タイBLドラマ『2gether』人気のワケ――動画配信とSNS、ファンの翻訳が盛り上げるブーム
筆者がタイに滞在していた2013年ごろ、現地ではすでにジャニーズの人気は陰り、K-POPの勢いが強かった。バンコクで行われた日本のドラマやエンターテインメントを売り込むイベントを取材し、サイゾーウーマンでも記事にしたが、当時ジャニーズだった元KAT-TUNの田口淳之介、菅野美穂、東京女子流、ニコ動出身アーティストなどが来タイし、大勢のファンが集まり、熱気を帯びていた。
記事にも書いたが、日本のドラマを売り込もうという企画にもかかわらず、会場に集まったタイのファンは、すでに海賊版DVDでそれらのドラマを見てしまっていたのだ。

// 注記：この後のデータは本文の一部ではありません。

(* ===== verification/HeapCapsEsp32.v ===== *)
(** * Heaps by capability: the ESP32

    The tables of [components/soc/esp32/soc_memory_layout.c], without external memory
    and trace memory, for two cores; the theorems of [MemoryLayout] and [HeapCapsHistory]
    hold of them wherever the linker puts the program, and some runs show what the code
    does that its documentation does not say. *)
From S2P Require Import Prelude EspFlash Mem Heap HeapInv HeapOps HeapCalls HeapClient MemoryLayout HeapCaps HeapCapsClient HeapCapsCalls HeapCapsHistory.
#[local] Open Scope string_scope.
#[local] Open Scope Z_scope.

(** ** The tables *)
Definition pid_iram (name : string) (bit : Z) : soc_memory_type_desc_t :=
  mkType name [Z.lor (2 ^ bit) MALLOC_CAP_INTERNAL; 0; Z.lor MALLOC_CAP_EXEC MALLOC_CAP_32BIT] false false.
Definition pid_dram (name : string) (bit : Z) : soc_memory_type_desc_t :=
  mkType name [Z.lor (2 ^ bit) MALLOC_CAP_INTERNAL; MALLOC_CAP_8BIT; Z.lor MALLOC_CAP_32BIT MALLOC_CAP_DEFAULT] false false.
Definition esp32_memory_types : list soc_memory_type_desc_t :=
  [mkType "DRAM" [Z.lor MALLOC_CAP_8BIT MALLOC_CAP_DEFAULT; Z.lor MALLOC_CAP_INTERNAL (Z.lor MALLOC_CAP_DMA MALLOC_CAP_32BIT); 0] false false;
   mkType "D/IRAM" [0; Z.lor MALLOC_CAP_DMA (Z.lor MALLOC_CAP_8BIT (Z.lor MALLOC_CAP_INTERNAL MALLOC_CAP_DEFAULT)); Z.lor MALLOC_CAP_32BIT MALLOC_CAP_EXEC] true true;
   mkType "IRAM" [Z.lor MALLOC_CAP_EXEC (Z.lor MALLOC_CAP_32BIT MALLOC_CAP_INTERNAL); 0; 0] false false;
   pid_iram "PID2IRAM" 4; pid_iram "PID3IRAM" 5; pid_iram "PID4IRAM" 6; pid_iram "PID5IRAM" 7; pid_iram "PID6IRAM" 8; pid_iram "PID7IRAM" 9;
   pid_dram "PID2DRAM" 4; pid_dram "PID3DRAM" 5; pid_dram "PID4DRAM" 6; pid_dram "PID5DRAM" 7; pid_dram "PID6DRAM" 8; pid_dram "PID7DRAM" 9].

Definition esp32_memory_regions : list soc_memory_region_t :=
  [mkRegion 0x3FFAE000 0x2000 0 0; mkRegion 0x3FFB0000 0x8000 0 0; mkRegion 0x3FFB8000 0x8000 0 0;
   mkRegion 0x3FFC0000 0x2000 0 0; mkRegion 0x3FFC2000 0x2000 0 0; mkRegion 0x3FFC4000 0x2000 0 0; mkRegion 0x3FFC6000 0x2000 0 0;
   mkRegion 0x3FFC8000 0x2000 0 0; mkRegion 0x3FFCA000 0x2000 0 0; mkRegion 0x3FFCC000 0x2000 0 0; mkRegion 0x3FFCE000 0x2000 0 0;
   mkRegion 0x3FFD0000 0x2000 0 0; mkRegion 0x3FFD2000 0x2000 0 0; mkRegion 0x3FFD4000 0x2000 0 0; mkRegion 0x3FFD6000 0x2000 0 0;
   mkRegion 0x3FFD8000 0x2000 0 0; mkRegion 0x3FFDA000 0x2000 0 0; mkRegion 0x3FFDC000 0x2000 0 0; mkRegion 0x3FFDE000 0x2000 0 0;
   mkRegion 0x3FFE0000 0x4000 1 0x400BC000; mkRegion 0x3FFE4000 0x4000 1 0x400B8000; mkRegion 0x3FFE8000 0x8000 1 0x400B0000;
   mkRegion 0x3FFF0000 0x8000 1 0x400A8000; mkRegion 0x3FFF8000 0x4000 1 0x400A4000; mkRegion 0x3FFFC000 0x4000 1 0x400A0000;
   mkRegion 0x40070000 0x8000 2 0; mkRegion 0x40078000 0x8000 2 0;
   mkRegion 0x40080000 0x2000 2 0; mkRegion 0x40082000 0x2000 2 0; mkRegion 0x40084000 0x2000 2 0; mkRegion 0x40086000 0x2000 2 0;
   mkRegion 0x40088000 0x2000 2 0; mkRegion 0x4008A000 0x2000 2 0; mkRegion 0x4008C000 0x2000 2 0; mkRegion 0x4008E000 0x2000 2 0;
   mkRegion 0x40090000 0x2000 2 0; mkRegion 0x40092000 0x2000 2 0; mkRegion 0x40094000 0x2000 2 0; mkRegion 0x40096000 0x2000 2 0;
   mkRegion 0x40098000 0x2000 2 0; mkRegion 0x4009A000 0x2000 2 0; mkRegion 0x4009C000 0x2000 2 0; mkRegion 0x4009E000 0x2000 2 0].

(** [SOC_RESERVE_MEMORY_REGION]. *)
Definition esp32_reserved_regions : list soc_reserved_region_t :=
  [mkReserved 0x40070000 0x40078000; mkReserved 0x40078000 0x40080000; mkReserved 0x3FFE0000 0x3FFE0440; mkReserved 0x3FFE3F20 0x3FFE4350;
   mkReserved 0x3FFAE000 0x3FFAE6E0].

(** The chip, with the addresses of the linker script. *)
Definition esp32_memory (data_start heap_start iram_start iram_end : Z) : SocMemory := {|
  soc_memory_types := esp32_memory_types; soc_memory_regions := esp32_memory_regions; reserved_memory_regions := esp32_reserved_regions;
  _data_start := data_start; _heap_start := heap_start; _iram_start := iram_start; _iram_end := iram_end
|}.

(** ** The tables are right *)
Fixpoint in_orderb (rs : list soc_memory_region_t) : bool :=
  match rs with [] => true | r :: rs => (0 <? r_size r) && forallb (fun q => r_start r + r_size r <=? r_start q) rs && in_orderb rs end.
Lemma in_orderb_ok rs : in_orderb rs = true -> in_order rs.
Proof.
  induction rs as [|r rs IH]; [done|]. cbn [in_orderb in_order]. intros [[H1%Z.ltb_lt H2]%andb_prop H3]%andb_prop. split; [done|]. split; [|by apply IH].
  apply Forall_forall. intros q Hq. rewrite forallb_forall in H2. apply Z.leb_le, H2. by apply list_elem_of_In.
Qed.
Definition region_atb (r : soc_memory_region_t) : bool :=
  (0 <? r_start r) && ((r_start r + r_size r <=? SOC_DIRAM_DRAM_HIGH) || (SOC_DIRAM_DRAM_HIGH <? r_start r) && (r_start r + r_size r <=? SOC_DIRAM_IRAM_LOW)).

(** Two reserved regions with a word boundary between them. *)
Lemma apart_at c v w : c mod 4 = 0 -> (v_end v <= c <= v_start w \/ v_end w <= c <= v_start v) -> in_range v -> in_range w -> apart v w.
Proof.
  intros Hc Hvw Rv Rw. pose proof (rounded_bounds v Rv) as (V1 & _ & V2 & V3). pose proof (rounded_bounds w Rw) as (W1 & _ & W2 & W3). destruct Rv as [Rv1 Rv2]. destruct Rw as [Rw1 Rw2].
  assert (E : forall x, in_range x -> v_end (rounded x) < v_end x + 4 /\ v_start (rounded x) mod 4 = 0).
  { intros x [X1 X2]. unfold rounded. cbn [v_start v_end]. rewrite align_up_4 by lia. change (align_down 4 (v_start x)) with (align_down (2 ^ 2) (v_start x)).
    rewrite align_down_pow2 by lia. change (2 ^ 2) with 4. Z.to_euclidean_division_equations. lia. }
  destruct (E v ltac:(by split)) as [V4 V5]. destruct (E w ltac:(by split)) as [W4 W5]. clear E. unfold apart.
  generalize dependent (rounded v). generalize dependent (rounded w). intros. destruct Hvw; [left|right]; Z.to_euclidean_division_equations; lia.
Qed.
Ltac separate_at c := apply (apart_at c); [reflexivity|cbn [v_start v_end]; lia|split; cbn [v_start v_end]; lia|split; cbn [v_start v_end]; lia].
Ltac separate := first [separate_at 0x3FFAE6E0|separate_at 0x3FFE0000|separate_at 0x3FFE0440|separate_at 0x3FFE4350|separate_at 0x40078000|separate_at 0x40080000].

Lemma esp32_memory_ok data_start heap_start iram_start iram_end :
  0x3FFAE6E0 <= data_start < heap_start /\ heap_start <= 0x3FFE0000 -> 0x40080000 <= iram_start < iram_end /\ iram_end <= 0x400A0000 ->
  @soc_memory_ok (esp32_memory data_start heap_start iram_start iram_end).
Proof.
  intros [D1 D2] [I1 I2]. split.
  - apply in_orderb_ok. by vm_compute.
  - intros r a Hr [Ha1 Ha2]. assert (F : forallb region_atb esp32_memory_regions = true) by (by vm_compute).
    rewrite forallb_forall in F. specialize (F r (proj1 (list_elem_of_In _ _) Hr)). unfold region_atb in F. apply andb_prop in F as [F1%Z.ltb_lt F2].
    unfold memory_at, SOC_DIRAM_IRAM_LOW, SOC_DIRAM_IRAM_HIGH, SOC_DIRAM_DRAM_HIGH in *. apply orb_prop in F2 as [F2%Z.leb_le|[F2%Z.ltb_lt F3%Z.leb_le]%andb_prop]; lia.
  - repeat (apply Forall_cons; split); try apply Forall_nil; unfold in_range; cbn; try lia; done.
  - unfold reserved_regions, esp32_memory, reserved_memory_regions, esp32_reserved_regions, _data_start, _heap_start, _iram_start, _iram_end. cbn [all_apart].
    repeat split; repeat (apply Forall_cons; split); first [exact I|apply Forall_nil; exact I|separate].
  - unfold soc_get_available_memory_region_max_count, s_get_num_reserved_regions. by vm_compute.
Qed.

(** ** Runs *)

(** A program that takes all of the IRAM: executable memory is in D/IRAM. *)
#[export] Instance small_chip : SocMemory := esp32_memory 0x3FFB0000 0x3FFB4000 0x40080000 0x400A0000.
Lemma small_chip_ok : soc_memory_ok.
Proof. apply esp32_memory_ok; lia. Qed.
Definition state_of {A} (d : A) (o : outcome A) : A := match o with Ok a => a | _ => d end.
Definition started_heaps : caps_state := state_of (mkCaps [] 0) (heap_caps_init ∅).
Lemma started_run : heap_caps_init ∅ = Ok started_heaps.
Proof. by vm_compute. Qed.

(** A buffer is moved from the alias of D/IRAM, where the bytes of a client are in
    the opposite order of words, to memory for DMA; then external memory is added, and taken
    for a large default allocation. *)
Definition caps_history : list ccall :=
  [CMalloc 100 MALLOC_CAP_DEFAULT; CEnableStacks ∅; CMalloc 10 MALLOC_CAP_EXEC; CWrite 1074527128 1 [1; 2; 3; 4; 5; 6]; CRealloc 1074527128 20 MALLOC_CAP_DMA;
   CAlignedCalloc 16 3 4 MALLOC_CAP_DEFAULT; CFree 1073407888; CReallocDefault 1073407992 7;
   CAddRegion [Z.lor MALLOC_CAP_SPIRAM MALLOC_CAP_DEFAULT; 0; Z.lor MALLOC_CAP_8BIT MALLOC_CAP_32BIT] 0x3F800000 0x3F810000 ∅; CExtmemEnable 16; CMallocDefault 20].
Example caps_history_run : exists st live, crun caps_history started_heaps [] = Ok ([1073407888; 0; 1074527128; 0; 1073407992; 1073408032; 0; 1073407992; 0; 0; 1065353244], st, live) /\
  map cb_data (drop 1 live) = [[0; 1; 2; 3; 4; 5; 6]; [0; 0; 0; 0; 0; 0; 0; 0; 0; 0; 0; 0]].
Proof. eexists _, _. split; by vm_compute. Qed.

Lemma available_memory_exact_witness : in_order soc_memory_regions /\ exists out, soc_get_available_memory_regions = Ok out /\ in_order out /\
  lenZ out <= soc_get_available_memory_region_max_count /\ forall ty a, places out ty a <-> places soc_memory_regions ty a /\ unreserved (map rounded reserved_regions) a.
Proof. split; [exact (so_regions small_chip_ok)|]. apply available_memory_exact; [exact (so_regions small_chip_ok)|exact (so_reserved small_chip_ok)|exact (so_apart small_chip_ok)]. Defined.
Lemma heap_caps_serve_clients_witness : clegal_run caps_history started_heaps [] = true /\
  exists rets st' live', crun caps_history started_heaps [] = Ok (rets, st', live') /\ cdelivered (registered_heaps st') live'.
Proof. split; [by vm_compute|]. apply (heap_caps_serve_clients ∅ started_heaps caps_history); [exact small_chip_ok|exact started_run|by vm_compute]. Defined.
(** 200,000 bytes are more than the largest heap of the chip. *)
Lemma heap_caps_malloc_null_witness : 0 < 200000 /\
  (heap_caps_malloc 200000 MALLOC_CAP_DEFAULT started_heaps = Ok (0, started_heaps) <->
   (possible 200000 MALLOC_CAP_DEFAULT = false \/
    forall e h k, e ∈ registered_heaps started_heaps -> hp_heap e = Some h -> (k < SOC_MEMORY_TYPE_NO_PRIOS)%nat -> selected (request_caps MALLOC_CAP_DEFAULT) k e = true ->
      too_small h (need MALLOC_CAP_DEFAULT (request_size 200000 MALLOC_CAP_DEFAULT) e))).
Proof. split; [lia|]. apply (heap_caps_malloc_null ∅ started_heaps [] [] started_heaps [] 200000 MALLOC_CAP_DEFAULT); [exact small_chip_ok|exact started_run|reflexivity|reflexivity|lia]. Defined.
Example malloc_too_large : heap_caps_malloc 200000 MALLOC_CAP_DEFAULT started_heaps = Ok (0, started_heaps).
Proof. by vm_compute. Qed.

(** ** What the documentation does not say *)

(** An aligned allocation is refused for capabilities that are not the default or external
    memory, though the heap has them, and it ignores them next to these. *)
Lemma aligned_alloc_ignores_caps :
  heap_caps_aligned_alloc 16 100 MALLOC_CAP_DMA started_heaps = Ok (0, started_heaps) /\
  (exists p st, heap_caps_malloc 100 MALLOC_CAP_DMA started_heaps = Ok (p, st) /\ p <> 0) /\
  heap_caps_aligned_alloc 16 100 (Z.lor MALLOC_CAP_DEFAULT MALLOC_CAP_EXEC) started_heaps = heap_caps_aligned_alloc 16 100 MALLOC_CAP_DEFAULT started_heaps.
Proof. split; [by vm_compute|]. split; [|by vm_compute]. eexists _, _. split; [by vm_compute|done]. Qed.

(** Data in D/IRAM that is resized to executable memory keeps its address as data. *)
Definition diram_history : list ccall := [CEnableStacks ∅; CMalloc 0x2BF00 MALLOC_CAP_DEFAULT; CMalloc 0x10000 MALLOC_CAP_DEFAULT; CRealloc 1073628012 0x10000 MALLOC_CAP_EXEC].
Definition returned {S L} (o : outcome (list Z * S * L)) : option (list Z) := match o with Ok (rets, _, _) => Some rets | _ => None end.
Lemma realloc_exec_stays_data : returned (crun diram_history started_heaps []) = Some [0; 1073430556; 1073628012; 1073628012] /\ esp_ptr_in_diram_dram 1073628012 = true.
Proof. split; by vm_compute. Qed.

(** The size of a buffer at the alias of D/IRAM is read through a null pointer. *)
Lemma allocated_size_of_exec : exists rets st live, crun [CEnableStacks ∅; CMalloc 10 MALLOC_CAP_EXEC] started_heaps [] = Ok (rets, st, live) /\
  last rets = Some 1074527128 /\ heap_caps_get_allocated_size 1074527128 st = Fault.
Proof. eexists _, _, _. split; [vm_compute; reflexivity|]. split; by vm_compute. Qed.
(* ===== verification/Timer.v ===== *)
(** * High resolution timers ([components/esp_common/src/esp_timer.c])

    The armed timers are a list sorted by alarm; the hardware alarm is set to the
    first.  When it fires, the timer task takes the timers that are due from the
    list, re-inserts the periodic ones and runs their callbacks.

    A timer is known by its address.  [callback] and [event_id] share their
    storage.  The clock and the hardware alarm are the SoC layer
    ([esp_timer_impl_*]): the time read is an argument of each call, [min_period]
    the answer of [esp_timer_impl_get_min_period_us], and the last alarm set is
    part of the state.  The configuration is the one without profiling. *)
From S2P Require Import Prelude.

Definition u64 (x : Z) : Z := x mod 2 ^ 64.

Definition ESP_OK := 0.
Definition ESP_ERR_NO_MEM := 0x101.
Definition ESP_ERR_INVALID_ARG := 0x102.
Definition ESP_ERR_INVALID_STATE := 0x103.
Definition EVENT_ID_DELETE_TIMER := 0xF0DE1E1E.
Definition INT64_MAX := 2 ^ 63 - 1.

Record esp_timer := mkTimer { alarm : Z; period : Z; callback : Z; arg : Z }.
#[export] Instance rebuild_timer : Rebuild esp_timer := fun t => mkTimer (alarm t) (period t) (callback t) (arg t).
(** The union with [callback]. *)
Definition event_id (t : esp_timer) : Z := callback t.

Record timer_state := mkTimers {
  s_timers : list Z;
  timers : gmap Z esp_timer;
  s_timer_task : bool;
  hw_alarm : Z
}.
#[export] Instance rebuild_timers : Rebuild timer_state := fun s =>
  mkTimers (s_timers s) (timers s) (s_timer_task s) (hw_alarm s).

Section timer.
Context (min_period : Z).
Implicit Types (s : timer_state) (timer now : Z).

(** A dereference: [Fault] when there is no timer there. *)
Definition deref s timer : outcome esp_timer :=
  match timers s !! timer with Some t => Ok t | None => Fault end.
Definition set_timer timer (t : esp_timer) s : timer_state := s <| timers := <[timer := t]> (timers s) |>.

Definition is_initialized s : bool := s_timer_task s.
Definition timer_armed (t : esp_timer) : bool := 0 <? alarm t.

Definition esp_timer_impl_set_alarm (a : Z) s : timer_state := s <| hw_alarm := a |>.

(** [LIST_FOREACH] with [LIST_INSERT_BEFORE] the first later timer, or after the
    last. *)
Fixpoint insert_by_alarm s timer (a : Z) (l : list Z) : outcome (list Z) :=
  match l with
  | [] => Ok [timer]
  | it :: l' =>
      t ← deref s it;
      if a <? alarm t then Ok (timer :: l)
      else l'' ← insert_by_alarm s timer a l'; Ok (it :: l'')
  end.

Definition timer_insert timer s : outcome timer_state :=
  t ← deref s timer;
  l ← insert_by_alarm s timer (alarm t) (s_timers s);
  let s := s <| s_timers := l |> in
  if bool_decide (head l = Some timer) then Ok (esp_timer_impl_set_alarm (alarm t) s) else Ok s.

(** [LIST_REMOVE] of an element that is in no list is undefined. *)
Fixpoint list_remove timer (l : list Z) : outcome (list Z) :=
  match l with
  | [] => Fault
  | it :: l' => if it =? timer then Ok l' else l'' ← list_remove timer l'; Ok (it :: l'')
  end.

Definition timer_remove timer s : outcome timer_state :=
  t ← deref s timer;
  l ← list_remove timer (s_timers s);
  Ok (set_timer timer (t <| alarm := 0 |> <| period := 0 |>) (s <| s_timers := l |>)).

(** [addr]: what [calloc] returns, [0] for [NULL].  The handle is returned with
    the error code. *)
Definition esp_timer_create (args_callback args_arg out_handle addr : Z) s : outcome (Z * Z * timer_state) :=
  if negb (is_initialized s) then Ok (ESP_ERR_INVALID_STATE, 0, s)
  else if (args_callback =? 0) || (out_handle =? 0) then Ok (ESP_ERR_INVALID_ARG, 0, s)
  else if addr =? 0 then Ok (ESP_ERR_NO_MEM, 0, s)
  else Ok (ESP_OK, addr, set_timer addr (mkTimer 0 0 args_callback args_arg) s).

Definition esp_timer_start_once timer (timeout_us now : Z) s : outcome (Z * timer_state) :=
  if timer =? 0 then Ok (ESP_ERR_INVALID_ARG, s)
  else if negb (is_initialized s) then Ok (ESP_ERR_INVALID_STATE, s)
  else
    t ← deref s timer;
    if timer_armed t then Ok (ESP_ERR_INVALID_STATE, s)
    else
      let s := set_timer timer (t <| alarm := u64 (now + timeout_us) |> <| period := 0 |>) s in
      s ← timer_insert timer s;
      Ok (ESP_OK, s).

Definition esp_timer_start_periodic timer (period_us now : Z) s : outcome (Z * timer_state) :=
  if timer =? 0 then Ok (ESP_ERR_INVALID_ARG, s)
  else if negb (is_initialized s) then Ok (ESP_ERR_INVALID_STATE, s)
  else
    t ← deref s timer;
    if timer_armed t then Ok (ESP_ERR_INVALID_STATE, s)
    else
      let period_us := Z.max period_us min_period in
      let s := set_timer timer (t <| alarm := u64 (now + period_us) |> <| period := period_us |>) s in
      s ← timer_insert timer s;
      Ok (ESP_OK, s).

Definition esp_timer_stop timer s : outcome (Z * timer_state) :=
  if timer =? 0 then Ok (ESP_ERR_INVALID_ARG, s)
  else if negb (is_initialized s) then Ok (ESP_ERR_INVALID_STATE, s)
  else
    t ← deref s timer;
    if negb (timer_armed t) then Ok (ESP_ERR_INVALID_STATE, s)
    else s ← timer_remove timer s; Ok (ESP_OK, s).

Definition esp_timer_delete timer now s : outcome (Z * timer_state) :=
  if timer =? 0 then Ok (ESP_ERR_INVALID_ARG, s)
  else
    t ← deref s timer;
    if timer_armed t then Ok (ESP_ERR_INVALID_STATE, s)
    else
      let s := set_timer timer (t <| callback := EVENT_ID_DELETE_TIMER |> <| alarm := now |> <| period := 0 |>) s in
      s ← timer_insert timer s;
      Ok (ESP_OK, s).

(** The arm for a timer that is not deleted: a periodic timer is inserted again,
    the other is disarmed. *)
Definition rearm (it : Z) (t : esp_timer) s : outcome timer_state :=
  if 0 <? period t then timer_insert it (set_timer it (t <| alarm := u64 (alarm t + period t) |>) s)
  else Ok (set_timer it (t <| alarm := 0 |>) s).

(** The loop of [timer_process_alarm].  [run cb arg k s] is the callback number
    [k] with what other tasks do meanwhile, [clock k] the time after it; the
    result lists the timers that fired with the alarm they fired for. *)
Fixpoint process_loop (fuel : nat) (run : Z -> Z -> nat -> timer_state -> outcome timer_state) (clock : nat -> Z)
    (k : nat) (now : Z) s : outcome (list (Z * Z) * timer_state) :=
  match s_timers s with
  | [] => Ok ([], s)
  | it :: rest =>
      t ← deref s it;
      if alarm t <? now then
        match fuel with
        | O => OutOfFuel
        | S fuel =>
            l ← list_remove it (s_timers s);
            let s := s <| s_timers := l |> in
            if event_id t =? EVENT_ID_DELETE_TIMER then
              process_loop fuel run clock k now (s <| timers := delete it (timers s) |>)
            else
              s ← rearm it t s;
              s ← run (callback t) (arg t) k s;
              '(fired, s) ← process_loop fuel run clock (S k) (clock k) s;
              Ok ((it, alarm t) :: fired, s)
        end
      else Ok ([], s)
  end.

Definition timer_process_alarm (fuel : nat) (run : Z -> Z -> nat -> timer_state -> outcome timer_state) (clock : nat -> Z)
    now s : outcome (list (Z * Z) * timer_state) :=
  '(fired, s) ← process_loop fuel run clock 0 now s;
  match s_timers s with
  | [] => Ok (fired, s)
  | first :: _ => t ← deref s first; Ok (fired, esp_timer_impl_set_alarm (alarm t) s)
  end.

(** The result of [esp_timer_impl_init], of the semaphore and of the task
    creation. *)
Definition esp_timer_init (semaphore task impl_ok : bool) s : Z * timer_state :=
  if is_initialized s then (ESP_ERR_INVALID_STATE, s)
  else if semaphore && task && impl_ok then (ESP_OK, s <| s_timer_task := true |>)
  else (ESP_ERR_NO_MEM, s <| s_timer_task := false |>).

Definition esp_timer_deinit s : Z * timer_state :=
  if negb (is_initialized s) then (ESP_ERR_INVALID_STATE, s)
  else match s_timers s with
       | [] => (ESP_OK, s <| s_timer_task := false |>)
       | _ => (ESP_ERR_INVALID_STATE, s)
       end.

Definition esp_timer_get_next_alarm s : outcome Z :=
  match s_timers s with
  | [] => Ok INT64_MAX
  | it :: _ => t ← deref s it; Ok (alarm t)
  end.
End timer.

そのDVDには有志によるタイ語字幕が付けられていた。
タイのファンたちは、日本の漫画やアニメをきっかけに日本に興味を持ち、日本語を勉強し、日常会話ができたりJ-POPを歌えたりする人も多かった。
それと全く逆の現象が今、日本で起きている。合法的に見られる動画配信サービスで、有志による日本語字幕を付けられたタイBLドラマを見てハマり、それをきっかけに、タイの文化に興味を持ったり、タイ語を勉強し始める日本人が増えているのだ。
多様なプラットフォームで公開作品も続々
先述のドラマ『2gether』(全13話)は、大学生のタイン(ウィン)が同級生のサラワット(ブライト)に「偽装彼氏」を依頼したことをきっかけに、恋愛関係に発展していく姿を描いたラブストーリー。7月31日から、動画配信サービスRakuten TVで配信がスタートし、WOWOWでも10月22日から放送が決定。また、それに先駆けて、「ザ・テレビジョン」(2020年7月10号/KADOKAWA)のアジア配信ドラマ特集で紹介された。
そのほかの作品も公開のプラットフォームを拡大している。16年にタイのオンライン小説を原作にドラマ化され、アジアで爆発的な人気を誇った『SOTUS』はGYAO!などで配信中。タイBLドラマとして日本で初めてDVD-BOXが発売された『Love By Chance』も、Amazonプライムビデオなどで見ることができる。昨年、主要キャストによるファンミーティングが日本で開催された『Until We Meet Again~運命の赤い糸~』は7月3日にDVD-BOXが発売されたほか、Rakuten TVでも配信中、8月22日からはアジアドラマチックTVで放送が始まる。今やテレビに限らず、配信やDVDなどさまざまな方法で作品に触れることができるのだ。
出演している俳優の見目麗しさ、少女漫画のように心ときめくストーリー、メイン以外のキャラクターも含めたクオリティの高さなどが魅力といわれるタイのBLドラマ。今後、ますます公開作品は増え、ファンも拡大していくだろう。この勢いで映画や音楽も含め、さらに広くタイのカルチャーに触れる機会が日本で増えていくことを期待したい。